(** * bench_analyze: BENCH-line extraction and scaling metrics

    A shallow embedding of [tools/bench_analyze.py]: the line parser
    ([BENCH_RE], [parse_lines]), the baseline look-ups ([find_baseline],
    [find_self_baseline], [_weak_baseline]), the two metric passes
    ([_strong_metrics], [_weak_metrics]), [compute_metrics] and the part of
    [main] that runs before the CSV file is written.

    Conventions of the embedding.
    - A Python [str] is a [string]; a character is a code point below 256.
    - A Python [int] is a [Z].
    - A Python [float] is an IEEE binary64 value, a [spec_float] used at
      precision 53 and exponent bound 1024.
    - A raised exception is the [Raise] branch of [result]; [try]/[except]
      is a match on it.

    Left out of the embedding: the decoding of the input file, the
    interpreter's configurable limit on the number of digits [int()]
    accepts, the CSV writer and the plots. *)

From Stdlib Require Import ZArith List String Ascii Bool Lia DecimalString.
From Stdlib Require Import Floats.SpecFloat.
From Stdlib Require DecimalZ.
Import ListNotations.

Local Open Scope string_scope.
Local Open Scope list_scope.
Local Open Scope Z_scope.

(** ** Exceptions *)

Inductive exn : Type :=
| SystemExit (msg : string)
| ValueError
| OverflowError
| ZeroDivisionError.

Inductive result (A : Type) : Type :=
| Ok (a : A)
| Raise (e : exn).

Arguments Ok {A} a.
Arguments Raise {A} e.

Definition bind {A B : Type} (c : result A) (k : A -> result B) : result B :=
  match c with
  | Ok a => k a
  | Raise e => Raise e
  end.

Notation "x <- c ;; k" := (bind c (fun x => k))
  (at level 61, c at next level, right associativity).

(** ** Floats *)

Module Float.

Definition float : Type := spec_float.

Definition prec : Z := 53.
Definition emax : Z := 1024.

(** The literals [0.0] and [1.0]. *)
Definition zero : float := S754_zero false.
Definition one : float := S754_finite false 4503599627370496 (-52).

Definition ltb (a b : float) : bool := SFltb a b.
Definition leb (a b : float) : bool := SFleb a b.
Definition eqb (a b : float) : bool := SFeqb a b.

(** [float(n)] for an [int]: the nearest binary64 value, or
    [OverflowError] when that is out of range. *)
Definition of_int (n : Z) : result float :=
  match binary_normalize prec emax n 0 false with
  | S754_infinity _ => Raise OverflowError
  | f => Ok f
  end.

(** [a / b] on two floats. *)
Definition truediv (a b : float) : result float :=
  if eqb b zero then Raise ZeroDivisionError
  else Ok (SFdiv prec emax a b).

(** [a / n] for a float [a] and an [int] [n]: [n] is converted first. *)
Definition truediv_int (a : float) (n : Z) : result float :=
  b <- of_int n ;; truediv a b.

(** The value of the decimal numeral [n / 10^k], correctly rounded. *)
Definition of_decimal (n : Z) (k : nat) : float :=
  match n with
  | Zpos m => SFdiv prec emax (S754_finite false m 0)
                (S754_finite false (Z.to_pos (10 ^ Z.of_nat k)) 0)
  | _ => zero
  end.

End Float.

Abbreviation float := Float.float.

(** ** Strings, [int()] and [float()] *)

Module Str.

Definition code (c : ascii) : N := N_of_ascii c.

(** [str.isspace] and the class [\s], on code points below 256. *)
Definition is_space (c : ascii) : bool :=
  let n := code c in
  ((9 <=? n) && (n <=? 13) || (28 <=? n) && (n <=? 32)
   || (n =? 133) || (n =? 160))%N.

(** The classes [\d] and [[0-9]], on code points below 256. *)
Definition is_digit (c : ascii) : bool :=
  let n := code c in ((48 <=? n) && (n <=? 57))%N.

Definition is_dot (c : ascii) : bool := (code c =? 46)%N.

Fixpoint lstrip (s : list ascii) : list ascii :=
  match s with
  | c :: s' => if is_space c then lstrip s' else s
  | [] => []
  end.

####

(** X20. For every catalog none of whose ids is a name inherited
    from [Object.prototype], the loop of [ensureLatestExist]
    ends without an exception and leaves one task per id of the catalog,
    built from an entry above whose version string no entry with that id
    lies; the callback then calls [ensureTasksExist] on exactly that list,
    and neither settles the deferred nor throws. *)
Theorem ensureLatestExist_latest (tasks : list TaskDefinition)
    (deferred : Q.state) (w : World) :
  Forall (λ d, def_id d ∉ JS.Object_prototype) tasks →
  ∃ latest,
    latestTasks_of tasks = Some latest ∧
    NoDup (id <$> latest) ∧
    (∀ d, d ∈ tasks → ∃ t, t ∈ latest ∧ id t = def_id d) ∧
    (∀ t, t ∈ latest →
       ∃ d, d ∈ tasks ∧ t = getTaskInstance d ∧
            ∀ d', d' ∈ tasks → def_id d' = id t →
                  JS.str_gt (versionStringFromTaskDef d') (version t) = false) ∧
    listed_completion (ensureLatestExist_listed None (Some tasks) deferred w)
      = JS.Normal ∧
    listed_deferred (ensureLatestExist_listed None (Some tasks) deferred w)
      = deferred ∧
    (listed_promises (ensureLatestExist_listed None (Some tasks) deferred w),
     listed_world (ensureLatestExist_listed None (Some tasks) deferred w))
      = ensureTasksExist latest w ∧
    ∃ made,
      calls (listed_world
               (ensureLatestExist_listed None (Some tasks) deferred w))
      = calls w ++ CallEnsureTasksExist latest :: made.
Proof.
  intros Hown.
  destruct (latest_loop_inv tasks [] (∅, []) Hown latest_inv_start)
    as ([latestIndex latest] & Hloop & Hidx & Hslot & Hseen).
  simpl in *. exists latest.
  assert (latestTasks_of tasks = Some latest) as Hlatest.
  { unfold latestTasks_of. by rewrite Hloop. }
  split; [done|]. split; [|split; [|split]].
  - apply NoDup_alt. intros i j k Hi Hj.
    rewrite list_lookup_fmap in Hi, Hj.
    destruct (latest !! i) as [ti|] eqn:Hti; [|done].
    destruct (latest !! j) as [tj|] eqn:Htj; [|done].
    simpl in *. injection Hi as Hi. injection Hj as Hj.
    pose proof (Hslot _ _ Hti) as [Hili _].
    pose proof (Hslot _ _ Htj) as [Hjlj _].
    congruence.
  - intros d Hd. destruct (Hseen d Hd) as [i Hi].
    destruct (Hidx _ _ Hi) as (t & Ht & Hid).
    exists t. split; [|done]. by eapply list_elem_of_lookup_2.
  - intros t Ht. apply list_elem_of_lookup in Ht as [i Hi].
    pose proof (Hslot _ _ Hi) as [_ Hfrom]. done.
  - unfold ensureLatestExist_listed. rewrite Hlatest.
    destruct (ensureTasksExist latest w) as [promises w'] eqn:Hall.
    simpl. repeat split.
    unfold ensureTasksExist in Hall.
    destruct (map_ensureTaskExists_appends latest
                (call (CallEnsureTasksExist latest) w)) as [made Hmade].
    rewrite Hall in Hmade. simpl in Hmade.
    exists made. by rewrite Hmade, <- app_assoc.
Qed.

####

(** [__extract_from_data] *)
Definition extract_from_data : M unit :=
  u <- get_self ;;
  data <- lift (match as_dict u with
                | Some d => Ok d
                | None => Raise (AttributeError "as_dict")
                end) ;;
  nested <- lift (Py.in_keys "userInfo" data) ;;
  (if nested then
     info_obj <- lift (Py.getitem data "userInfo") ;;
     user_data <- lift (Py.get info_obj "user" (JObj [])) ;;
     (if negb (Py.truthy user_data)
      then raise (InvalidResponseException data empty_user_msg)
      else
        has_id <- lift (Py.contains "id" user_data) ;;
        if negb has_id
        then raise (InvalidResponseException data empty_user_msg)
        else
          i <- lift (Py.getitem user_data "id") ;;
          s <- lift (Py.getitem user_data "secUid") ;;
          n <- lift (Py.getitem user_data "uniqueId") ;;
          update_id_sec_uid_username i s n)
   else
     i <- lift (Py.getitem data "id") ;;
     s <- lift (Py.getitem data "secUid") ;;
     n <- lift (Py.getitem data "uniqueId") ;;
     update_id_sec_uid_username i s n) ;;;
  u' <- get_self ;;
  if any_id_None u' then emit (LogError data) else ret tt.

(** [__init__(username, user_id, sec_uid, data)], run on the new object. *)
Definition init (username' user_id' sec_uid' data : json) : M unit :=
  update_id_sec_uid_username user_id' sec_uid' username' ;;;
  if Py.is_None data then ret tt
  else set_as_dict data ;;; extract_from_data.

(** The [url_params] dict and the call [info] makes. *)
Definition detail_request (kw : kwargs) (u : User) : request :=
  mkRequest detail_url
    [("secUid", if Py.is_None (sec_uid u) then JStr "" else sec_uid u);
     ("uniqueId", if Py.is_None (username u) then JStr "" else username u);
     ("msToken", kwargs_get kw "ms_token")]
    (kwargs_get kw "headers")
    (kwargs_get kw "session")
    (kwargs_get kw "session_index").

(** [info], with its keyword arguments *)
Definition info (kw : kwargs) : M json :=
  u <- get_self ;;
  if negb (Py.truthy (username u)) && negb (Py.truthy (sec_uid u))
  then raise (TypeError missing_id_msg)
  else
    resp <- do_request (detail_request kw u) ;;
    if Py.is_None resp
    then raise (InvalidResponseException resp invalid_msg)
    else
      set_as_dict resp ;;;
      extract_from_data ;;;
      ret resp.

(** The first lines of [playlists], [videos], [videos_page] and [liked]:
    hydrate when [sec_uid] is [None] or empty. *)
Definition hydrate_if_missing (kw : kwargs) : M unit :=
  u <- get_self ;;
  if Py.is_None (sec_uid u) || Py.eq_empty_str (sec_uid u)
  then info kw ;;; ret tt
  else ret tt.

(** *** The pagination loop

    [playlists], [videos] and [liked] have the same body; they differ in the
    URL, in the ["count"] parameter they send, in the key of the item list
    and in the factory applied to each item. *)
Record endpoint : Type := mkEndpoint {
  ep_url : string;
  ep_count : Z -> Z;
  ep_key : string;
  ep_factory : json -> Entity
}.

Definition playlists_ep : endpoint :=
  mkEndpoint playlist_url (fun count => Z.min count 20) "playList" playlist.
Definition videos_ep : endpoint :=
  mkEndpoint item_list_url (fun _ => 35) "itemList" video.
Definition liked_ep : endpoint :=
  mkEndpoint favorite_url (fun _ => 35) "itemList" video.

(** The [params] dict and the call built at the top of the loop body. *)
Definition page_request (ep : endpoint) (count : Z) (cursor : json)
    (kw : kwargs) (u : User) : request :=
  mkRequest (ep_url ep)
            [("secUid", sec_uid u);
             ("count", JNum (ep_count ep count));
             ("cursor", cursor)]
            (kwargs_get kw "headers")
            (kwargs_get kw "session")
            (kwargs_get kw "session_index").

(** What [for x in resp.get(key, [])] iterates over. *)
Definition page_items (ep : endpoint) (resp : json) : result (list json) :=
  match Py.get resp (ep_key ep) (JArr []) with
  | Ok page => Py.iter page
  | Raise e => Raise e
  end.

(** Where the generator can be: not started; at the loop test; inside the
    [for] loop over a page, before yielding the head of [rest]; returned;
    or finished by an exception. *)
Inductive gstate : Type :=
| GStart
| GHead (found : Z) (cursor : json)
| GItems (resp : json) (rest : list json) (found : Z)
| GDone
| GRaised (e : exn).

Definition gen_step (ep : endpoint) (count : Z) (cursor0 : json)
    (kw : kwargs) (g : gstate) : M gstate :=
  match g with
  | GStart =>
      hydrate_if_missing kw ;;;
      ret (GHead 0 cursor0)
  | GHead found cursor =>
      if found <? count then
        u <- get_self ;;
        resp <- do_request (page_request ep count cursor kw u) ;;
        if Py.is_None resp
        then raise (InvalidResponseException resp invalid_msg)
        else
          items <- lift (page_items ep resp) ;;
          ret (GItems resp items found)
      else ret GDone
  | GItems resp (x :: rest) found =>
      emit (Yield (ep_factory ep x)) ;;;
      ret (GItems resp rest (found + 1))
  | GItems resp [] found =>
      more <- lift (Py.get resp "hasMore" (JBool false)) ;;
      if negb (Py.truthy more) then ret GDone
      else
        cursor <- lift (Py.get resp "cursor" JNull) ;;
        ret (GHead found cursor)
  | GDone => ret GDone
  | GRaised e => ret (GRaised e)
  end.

####

Give the number of lines in the records that hold the word "mkEndpoint", with no other words.

- [Exercise response]: 4